Le récit inquiétant d’une agression sexuelle présumée à Monaco est porteur d’un message qui mérite d’être entendu bien au-delà des circonstances d’une nuit : signalez-le, parlez-en et ne présumez pas que rester figé dans la peur signifie que vous avez fait quelque chose de mal…

Rawell Saidi, connu en France grâce à des émissions de télé-réalité dont Les Marseillais Afrique du Suda déclaré publiquement qu’elle était entourée de quatre hommes alors qu’elle attendait seule un chauffeur après une soirée à Monaco.

Comme le rapportent plusieurs sources médiatiques françaises, dont Publique et VoiciSaidi a déclaré que les hommes ont commencé à la toucher et que l’un d’entre eux lui a saisi le visage. Elle a décrit être devenue incapable de réagir malgré un instinct irrésistible de fuite.

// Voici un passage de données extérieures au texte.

(** * Video analysis service: the job pipeline of [app/main.py]

    A shallow embedding of the job orchestration code of the service
    ([create_analysis_job], [get_status], [delete_job],
    [process_video_job], [chunk_video_with_ffmpeg],
    [analyze_video_chunk_with_gemini], [create_consolidated_report]) and of
    the [Job] row of [app/models.py], followed by the properties of the
    pipeline.

    Modelling choices.
    - Python [str] values are [string]s; Python integers are [Z].
    - The [jobs] table is a finite map from the primary key [id] to rows;
      a session's query-modify-commit is one atomic update of that map.
    - The three module-level directories are finite maps: [uploads/] and
      [reports/] from file path to a presence marker or to the text written,
      [chunks/] from the job id to the list of files of that job's
      sub-directory.
    - Everything outside the process (FFmpeg, the Gemini API, the report
      file write, [os.remove], the clock) is an oracle of the record [Env].
    - The code runs in a state monad over [World] that also carries the
      pending Python exception and the trace of the events of the run.
    - The table answers every query and every commit: no call on the
      session raises, except the INSERT of a primary key that is taken.
    - A run of the background task is not interleaved with other
      requests. *)

From Stdlib Require Import ZArith Lia Ascii.
From stdpp Require Import gmap strings list fin_maps pretty.

Open Scope string_scope.
Open Scope Z_scope.
Open Scope list_scope.

(** ** Strings *)

Definition nl : string := String "010"%char EmptyString.

(** Python's [f"{n}"] for an integer. *)
Definition str_of_int (n : Z) : string := pretty n.

(** Python's [c * n] for a one-character string. *)
Fixpoint str_repeat (c : ascii) (n : nat) : string :=
  match n with
  | O => EmptyString
  | S k => String c (str_repeat c k)
  end.

(** Python's [sep.join(parts)]. *)
Fixpoint str_join (sep : string) (parts : list string) : string :=
  match parts with
  | [] => EmptyString
  | [p] => p
  | p :: rest => p +:+ sep +:+ str_join sep rest
  end.

(** [t] occurs in [s] as a contiguous substring. *)
Definition occurs_in (t s : string) : Prop :=
  ∃ before after, s = before +:+ t +:+ after.

(** Python's [str.isspace] on one character of the ASCII range:
    TAB, LF, VT, FF, CR, FS, GS, RS, US and the blank. *)
Definition is_space (c : ascii) : bool :=
  let n := N_of_ascii c in
  ((9 <=? n) && (n <=? 13) || (28 <=? n) && (n <=? 32))%N.

Fixpoint lstrip (s : string) : string :=
  match s with
  | String c rest => if is_space c then lstrip rest else s
  | EmptyString => EmptyString
  end.

Fixpoint rstrip (s : string) : string :=
  match s with
  | String c rest =>
      match rstrip rest with
      | EmptyString => if is_space c then EmptyString else String c EmptyString
      | r => String c r
      end
  | EmptyString => EmptyString
  end.

(** Python's [str.strip()]. *)
Definition strip (s : string) : string := rstrip (lstrip s).

(** ** The report aggregator *)

Definition report_header (generated : string) (n : Z) : string :=
  nl +:+ "VIDEO ANALYSIS REPORT" +:+ nl +:+
  "=====================" +:+ nl +:+
  "Generated: " +:+ generated +:+ nl +:+
  "Total Segments Analyzed: " +:+ str_of_int n +:+ nl +:+
  nl +:+
  "EXECUTIVE SUMMARY" +:+ nl +:+
  "=================" +:+ nl +:+
  "This report contains a chronological analysis of the submitted video evidence, " +:+ nl +:+
  "broken down into 5-minute segments for detailed review." +:+ nl +:+
  nl +:+
  "DETAILED ANALYSIS" +:+ nl +:+
  "=================" +:+ nl.

(** The section label, the first line of a section without its line
    break. *)
Definition section_label (i : Z) : string :=
  "SEGMENT " +:+ str_of_int i +:+
  " (Minutes " +:+ str_of_int ((i - 1) * 5) +:+ "-" +:+ str_of_int (i * 5) +:+ ")".

Definition report_section (i : Z) (summary : string) : string :=
  nl +:+ section_label i +:+ nl +:+
  str_repeat "="%char 40 +:+ nl +:+
  summary +:+ nl.

Definition report_footer (n : Z) : string :=
  nl +:+
  nl +:+
  "CONCLUSION" +:+ nl +:+
  "==========" +:+ nl +:+
  "Analysis complete. " +:+ str_of_int n +:+
  " video segments have been processed and summarized above." +:+ nl +:+
  "Each segment represents approximately 5 minutes of video content." +:+ nl +:+
  nl +:+
  "Report generated by Video Analysis Service v1.0" +:+ nl.

(** The loop [for i, summary in enumerate(summaries, 1)]: [i] is the
    running index, [detailed_sections] the list appended to. *)
Fixpoint sections_loop (i : Z) (summaries detailed_sections : list string)
  : list string :=
  match summaries with
  | [] => detailed_sections
  | summary :: rest =>
      sections_loop (i + 1) rest (detailed_sections ++ [report_section i summary])
  end.

(** [create_consolidated_report(summaries)]; [generated] is the value of
    [datetime.now().strftime('%Y-%m-%d %H:%M:%S')] at the call. *)
Definition create_consolidated_report (generated : string) (summaries : list string)
  : string :=
  let n := Z.of_nat (length summaries) in
  let detailed_sections := sections_loop 1 summaries [] in
  report_header generated n +:+ str_join nl detailed_sections +:+ report_footer n.
Lemma get_bot_data_cache_ignores_bot_id_witness :
  let api := fun id : string =>
    if String.eqb id "bot-A" then Ok sample_job else Ok instant_job in
  let cached := (get_bot_data fresh_bot api (Some "bot-A") false).1 in
  self_bot_data cached = sample_job /\
  get_bot_data cached api (Some "bot-B") false = (cached, Success sample_job) /\
  api "bot-B" = Ok instant_job.
Proof.
  intros api cached.
  destruct (get_bot_data_cache_ignores_bot_id fresh_bot api api (Some "bot-A") "bot-B"
              false cached sample_job eq_refl ltac:(discriminate))
    as (Hcache & _ & Hlater).
  split; [exact Hcache|]. split; [exact Hlater | reflexivity].
Defined.

(** C9 as stated fails: a fetch that the provider answers with an empty
    object populates the cache with it, and the next call, for another id,
    asks the provider again. *)
Lemma get_bot_data_refetches_empty_cache :
  ~ (forall self api api' a b force self1 d,
       get_bot_data self api a force = (self1, Success d) ->
       b <> "" ->
       get_bot_data self1 api' (Some b) false = (self1, Success d)).
Proof.
  intros H.
  specialize (H fresh_bot (fun _ => Ok (JDict [])) (fun _ => Ok sample_job)
                (Some "bot-A") "bot-B" false (mkBot None (JDict [])) (JDict [])
                eq_refl ltac:(discriminate)).
  discriminate H.
Qed.

(** C10: in every success dict of [get_download_urls] the audio URL is the
    video URL and [chat_messages_url] is [None]. *)
Theorem get_download_urls_audio_is_video self api bot_id self' r :
  get_download_urls self api bot_id = (self', Success r) ->
  audio_url r = video_url r /\ chat_messages_url r = JNull.
Proof.
  unfold get_download_urls. intros H.
  destruct (id_or bot_id (self_bot_id self)) as [id|]; [|discriminate].
  destruct (get_bot_data self api (Some id) true) as [self1 [bot_data|e]]; [|discriminate].
  destruct (urls_of_bot_data id bot_data) as [r'|] eqn:Hu; [|discriminate].
  injection H as _ ->. unfold urls_of_bot_data in Hu.
  apply bind_Ok in Hu as ([video transcript] & _ & Hu).
  apply bind_Ok in Hu as (history & _ & Hu).
  apply bind_Ok in Hu as (st & _ & Hu).
  injection Hu as <-. by split.
Qed.

Lemma get_download_urls_audio_is_video_witness :
  exists r,
    (get_download_urls fresh_bot (fun _ => Ok recorded_job) (Some "b1")).2 = Success r /\
    video_url r = JStr "https://v/1.mp4" /\
    audio_url r = video_url r /\ chat_messages_url r = JNull.
Proof.
  eexists. split; [reflexivity|]. split; [reflexivity|].
  eapply (get_download_urls_audio_is_video fresh_bot (fun _ => Ok recorded_job) (Some "b1")).
  reflexivity.
Defined.

(** ** file_processor.py *)

Lemma adjust_nonneg n i : 0 <= i -> adjust n i = Z.min i n.
Proof. unfold adjust. intros. destruct (Z.ltb_spec i 0); lia. Qed.

Lemma adjust_range n i : 0 <= n -> 0 <= adjust n i <= n.
Proof. unfold adjust. intros. destruct (Z.ltb_spec i 0); lia. Qed.

Lemma length_slice (t : text) i j :
  List.length (slice t i j)
  = Nat.min (Z.to_nat (adjust (len t) j - adjust (len t) i))
            (List.length t - Z.to_nat (adjust (len t) i)).
Proof. unfold slice. by rewrite length_take, length_drop. Qed.

Lemma len_slice (t : text) i j :
  0 <= i <= len t -> i <= j -> len (slice t i j) = Z.min j (len t) - i.
Proof.
  intros Hi Hj. unfold len at 1. rewrite length_slice.
  rewrite !adjust_nonneg by lia. unfold len in *. lia.
Qed.

Lemma last_index_lt c (t : text) k : last_index c t = Some k -> (k < List.length t)%nat.
Proof.
  revert k. induction t as [|x t IH]; simpl; intros k; [discriminate|].
  destruct (last_index c t) as [i|].
  - intros [= <-]. specialize (IH i eq_refl). lia.
  - destruct (Ascii.eqb x c); [|discriminate]. intros [= <-]. lia.
Qed.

Selon son récit, l’arrivée de son chauffeur lui a offert l’occasion de s’enfuir. Alors qu’elle tentait d’atteindre le véhicule, Saidi affirme qu’un homme a mis sa main sous sa jupe et l’a agressée sexuellement. Elle a réussi à dépasser le groupe et à monter dans la voiture.

«Je ne pouvais pas réagir, j’étais figée», a-t-elle expliqué plus tard.

Cette phrase constitue peut-être l’un des éléments les plus importants de son témoignage. Être physiquement fort, confiant ou même entraîné à se défendre ne garantit pas la façon dont le corps réagira face à un danger soudain. Saïdi, qui a de l’expérience en boxe, se décrit néanmoins comme paralysé par la peur.

De retour chez elle, Saidi a déclaré qu’elle avait d’abord ressenti un sentiment de culpabilité et qu’elle avait répété à plusieurs reprises ce qui s’était passé. Soutenue par ses proches, elle se rend le lendemain matin à la police monégasque et dépose plainte.

Comme l’ont rapporté plusieurs sources, elle a ensuite salué la façon dont les policiers monégasques ont reçu sa plainte et a déclaré que les enquêteurs examineraient le vaste réseau de vidéosurveillance de Monaco dans le but d’identifier les quatre hommes.

Monaco-Matin a également fait état de l’incident sans identifier la femme impliquée.

La décision de Saidi de s’identifier publiquement transforme une allégation individuelle en une conversation plus large. Son message est simple : un comportement de ce type ne doit pas simplement être accepté, minimisé ou oublié.

« Je suis très fière de moi », a-t-elle déclaré à propos de l’incident, ajoutant : « En 2026, je ne laisse plus rien glisser. »

Il y a ici un message important pour toute femme victime d’agression ou de harcèlement sexuel. Vous n’êtes pas obligé de crier. Vous n’êtes pas obligé de riposter. Vous n’êtes pas obligé de vous comporter d’une manière particulière car ce qui s’est passé compte.

Et le signaler, que ce soit immédiatement ou plus tard, peut donner aux enquêteurs la possibilité d’établir ce qui s’est passé et potentiellement d’éviter que quelqu’un d’autre ne vive la même chose.

Saidi a trouvé le courage de se manifester. Elle espère désormais que d’autres femmes se sentiront capables de faire de même.